Understanding the feedback functions
When the quiz is underway you can get realtime responses from students i.e. you can see who has answered and, in some cases, what they answered. When the quiz is running you will see the following:
- When the quiz was created the quiz designer could opt to enter an explanation that would be displayed when the question was answered. Click show explanation to display any explanation that has been entered. If you are showing your display on an interactive whiteboard, this is useful to show when, and only when, all students have completed their answers.

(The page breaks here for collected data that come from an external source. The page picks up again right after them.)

(* ===== verification/FinTx.v ===== *)
(** * Processing of transactions by the finalizer

    [processTransaction], [handleProcessTransactionResponse],
    [handleProcessTransactionError], [compareTxEffectiveGasPrice] and
    [updateWorkerAfterSuccessfulProcessing] of [sequencer/finalizer.go],
    [checkRemainingResources] of [sequencer/batch.go], and the loop of
    [finalizeBatches] that processes a transaction again when its effective
    gas price changed.  [tx] is nil ([None]) for an empty L2 block. *)

From S2P Require Import Prelude Digits Hex GoEthereum TxCodec BatchV2 NewTracker.
From S2P Require Import Resources TxTracker AddrQueue Worker BestFit ExecErrors ExecTypes.
From S2P Require Import GoMonad Postgres StateStore GoFloat EffGasPrice DataStream FinBase.

(** ** Updates of a tracker *)

Definition with_egp (t : TxTracker) (egp pct : Z) (last : bool) (log : EffectiveGasPriceLog) :
    TxTracker :=
  mkTxTracker (Hash t) (HashStr t) (From t) (FromStr t) (Nonce t) (Gas t) (GasPrice t) (Cost t)
    (Resources_ t) (RawTx t) (ReceivedAt t) (IP t) (FailedReason t) egp pct last log
    (L1GasPrice t) (L2GasPrice t) (FlushId t).

Definition with_prices (t : TxTracker) (l1 l2 : Z) : TxTracker :=
  mkTxTracker (Hash t) (HashStr t) (From t) (FromStr t) (Nonce t) (Gas t) (GasPrice t) (Cost t)
    (Resources_ t) (RawTx t) (ReceivedAt t) (IP t) (FailedReason t) (EffectiveGasPrice t)
    (EGPPercentage t) (IsLastExecution t) (EGPLog t) l1 l2 (FlushId t).

Definition with_FlushId (t : TxTracker) (flushId : Z) : TxTracker :=
  mkTxTracker (Hash t) (HashStr t) (From t) (FromStr t) (Nonce t) (Gas t) (GasPrice t) (Cost t)
    (Resources_ t) (RawTx t) (ReceivedAt t) (IP t) (FailedReason t) (EffectiveGasPrice t)
    (EGPPercentage t) (IsLastExecution t) (EGPLog t) (L1GasPrice t) (L2GasPrice t) flushId.

Definition with_log (t : TxTracker) (log : EffectiveGasPriceLog) : TxTracker :=
  with_egp t (EffectiveGasPrice t) (EGPPercentage t) (IsLastExecution t) log.

(** The entries of the log, in the order in which they are written *)
Definition log_start (l : EffectiveGasPriceLog) (l1 l2 gasUsed gasPrice : Z) :=
  mkEGPLog (egpEnabled l) (ValueFinal l) (ValueFirst l) (ValueSecond l) (FinalDeviation l)
    (MaxDeviation l) gasUsed (GasUsedSecond l) gasPrice (Percentage l) (Reprocess l)
    (GasPriceOC l) (BalanceOC l) l1 l2 (egpError l).
Definition log_error (l : EffectiveGasPriceLog) (text : string) :=
  mkEGPLog (egpEnabled l) (ValueFinal l) (ValueFirst l) (ValueSecond l) (FinalDeviation l)
    (MaxDeviation l) (GasUsedFirst l) (GasUsedSecond l) (egpGasPrice l) (Percentage l)
    (Reprocess l) (GasPriceOC l) (BalanceOC l) (egpL1GasPrice l) (egpL2GasPrice l) text.
Definition log_first (l : EffectiveGasPriceLog) (value : Z) :=
  mkEGPLog (egpEnabled l) (ValueFinal l) value (ValueSecond l) (FinalDeviation l)
    (MaxDeviation l) (GasUsedFirst l) (GasUsedSecond l) (egpGasPrice l) (Percentage l)
    (Reprocess l) (GasPriceOC l) (BalanceOC l) (egpL1GasPrice l) (egpL2GasPrice l) (egpError l).
Definition log_percentage (l : EffectiveGasPriceLog) (pct : Z) :=
  mkEGPLog (egpEnabled l) (ValueFinal l) (ValueFirst l) (ValueSecond l) (FinalDeviation l)
    (MaxDeviation l) (GasUsedFirst l) (GasUsedSecond l) (egpGasPrice l) pct
    (Reprocess l) (GasPriceOC l) (BalanceOC l) (egpL1GasPrice l) (egpL2GasPrice l) (egpError l).
Definition log_second (l : EffectiveGasPriceLog) (value gasUsed : Z) :=
  mkEGPLog (egpEnabled l) (ValueFinal l) (ValueFirst l) value (FinalDeviation l)
    (MaxDeviation l) (GasUsedFirst l) gasUsed (egpGasPrice l) (Percentage l)
    (Reprocess l) (GasPriceOC l) (BalanceOC l) (egpL1GasPrice l) (egpL2GasPrice l) (egpError l).
Definition log_deviation (l : EffectiveGasPriceLog) (diff maxDeviation : Z) (reprocess : bool) :=
  mkEGPLog (egpEnabled l) (ValueFinal l) (ValueFirst l) (ValueSecond l) diff maxDeviation
    (GasUsedFirst l) (GasUsedSecond l) (egpGasPrice l) (Percentage l) reprocess
    (GasPriceOC l) (BalanceOC l) (egpL1GasPrice l) (egpL2GasPrice l) (egpError l).
Definition log_final (l : EffectiveGasPriceLog) (enabled gasPriceOC balanceOC : bool) (value : Z) :=
  mkEGPLog enabled value (ValueFirst l) (ValueSecond l) (FinalDeviation l) (MaxDeviation l)
    (GasUsedFirst l) (GasUsedSecond l) (egpGasPrice l) (Percentage l) (Reprocess l)
    gasPriceOC balanceOC (egpL1GasPrice l) (egpL2GasPrice l) (egpError l).

Definition egp_text (e : EgpErr) : string :=
  match e with
  | ErrZeroL1GasPrice => "L1 gas price 0"
  | ErrEffectiveGasPriceEmpty => "effectiveGasPrice or gasPrice cannot be nil or zero"
  | ErrEffectiveGasPriceIsZero => "effectiveGasPrice cannot be zero"
  end.

(** ** Updates of the batch *)

Definition with_remaining (b : Batch) (r : BatchResources) : Batch :=
  mkBatch (b_batchNumber b) (b_coinbase b) (b_timestamp b) (b_initialStateRoot b)
    (b_initialAccInputHash b) (b_imStateRoot b) (b_imAccInputHash b) (b_finalStateRoot b)
    (b_finalAccInputHash b) (b_localExitRoot b) (b_globalExitRoot b) (b_countOfTxs b) r
    (b_closingReason b).

Definition with_count (b : Batch) (n : Z) : Batch :=
  mkBatch (b_batchNumber b) (b_coinbase b) (b_timestamp b) (b_initialStateRoot b)
    (b_initialAccInputHash b) (b_imStateRoot b) (b_imAccInputHash b) (b_finalStateRoot b)
    (b_finalAccInputHash b) (b_localExitRoot b) (b_globalExitRoot b) n (b_remainingResources b)
    (b_closingReason b).

Definition with_im (b : Batch) (stateRoot localExitRoot accInputHash : Z) : Batch :=
  mkBatch (b_batchNumber b) (b_coinbase b) (b_timestamp b) (b_initialStateRoot b)
    (b_initialAccInputHash b) stateRoot accInputHash (b_finalStateRoot b)
    (b_finalAccInputHash b) localExitRoot (b_globalExitRoot b) (b_countOfTxs b)
    (b_remainingResources b) (b_closingReason b).

Section tx.
Context `{!GoEthereum, !Postgres Tables, !FinalizerEnv, !EthStrings, !GoFloatConv}.
Context {T : Type} `{!ReadyListOps T}.
Context (effectiveGasPrice : Egp.EffectiveGasPrice) (forkCfg : ForkCfg).

Definition halt (reason : HaltReason) : FinM T () :=
  modify (on_fin (set_haltError (Some reason))).

Definition L2Block_isEmpty (b : L2Block) : bool := bool_decide (l_transactions b = []).

Definition L2Block_addTx (b : L2Block) (tx : loc) : L2Block :=
  mkL2Block (l_timestamp b) (l_deltaTimestamp b) (l_initialStateRoot b)
    (l_initialAccInputHash b) (l_l1InfoTreeExitRoot b) (l_transactions b ++ [tx])
    (l_batchResponse b).

Definition updateLastPendingFlushID (newFlushID : Z) : FinM T () :=
  modify (on_fin (λ f, if lastPendingFlushID f <? newFlushID
                       then set_lastPendingFlushID newFlushID f else f)).

(** The sign of the new price against the signed one decides the price; an
    opcode that reads the price or a balance forces the signed one. *)
Definition compareTxEffectiveGasPrice (tx : loc) (newEffectiveGasPrice : Z)
    (hasGasPriceOC hasBalanceOC : bool) : FinM T () :=
  t ← get_tracker tx;
  let '(txGasPrice, _) :=
    Egp.GetTxAndL2GasPrice effectiveGasPrice (GasPrice t) (L1GasPrice t) (L2GasPrice t) in
  let diff := Z.abs (EffectiveGasPrice t - newEffectiveGasPrice) in
  let maxDeviation :=
    Egp.big_Div (EffectiveGasPrice t * Egp.GetFinalDeviation effectiveGasPrice) 100 in
  if maxDeviation <? diff
  then
    let egp :=
      if newEffectiveGasPrice <? txGasPrice
      then if hasGasPriceOC || hasBalanceOC then txGasPrice else newEffectiveGasPrice
      else txGasPrice in
    put_tracker tx (with_egp t egp (EGPPercentage t) (IsLastExecution t)
                      (log_deviation (EGPLog t) diff maxDeviation true)) ;;
    fail ErrEffectiveGasPriceReprocess
  else
    put_tracker tx (with_log t (log_deviation (EGPLog t) diff maxDeviation (Reprocess (EGPLog t)))).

- How’d we do? is a very useful tool for seeing (or displaying) student answers. In multiple choice questions, such as the Italian Flag question, you will see a graphical representation of answers with red meaning incorrect and green meaning correct. For questions that require the student/user to input an answer (such as Q2 where you need to name the instrument that is displayed) you can also opt to see the names of the students alongside their answer
- Press Next to advance to the next question. When the quiz is over you will be presented with a series of options:
- You will need to click on either E-mail, Download, Google Drive, View Chart or View Later. I personally opt to ‘download’ the stats but feel free to play with the other options.
- I also recommend, if this is the first time that you are running Socrative, that you select all three of the report options. Click Submit
- Within a few moments you will receive a file (or files) that contain so much useful data you’ll be amazed that you haven’t used Socrative sooner.
- Whole Class Excel – This is an excel spreadsheet that gives individual student marks and responses. Very handy to copy/paste into your own markbook.
- Individual Student(s) PDF – a personalised marksheet is produced for each student. Download an an example of a Individual Student(s) PDF (names have been removed)
- Question Specific PDF – a PDF containing the cumulative marks for your class along with the names and their answers for questions which require user input. Here is an example of a Question Specific PDF (names have been removed)
Socrative is a hugely addictive, easy-to-use and data rich tool that every teacher should use. The above only scrapes the surface of what it can do; I’ve yet to mention the Space Race or the Exit Ticket. Once you become familiar using Socrative, and have tested it on a few willing volunteers, you’ll soon learn to love the many applications it has in the classroom.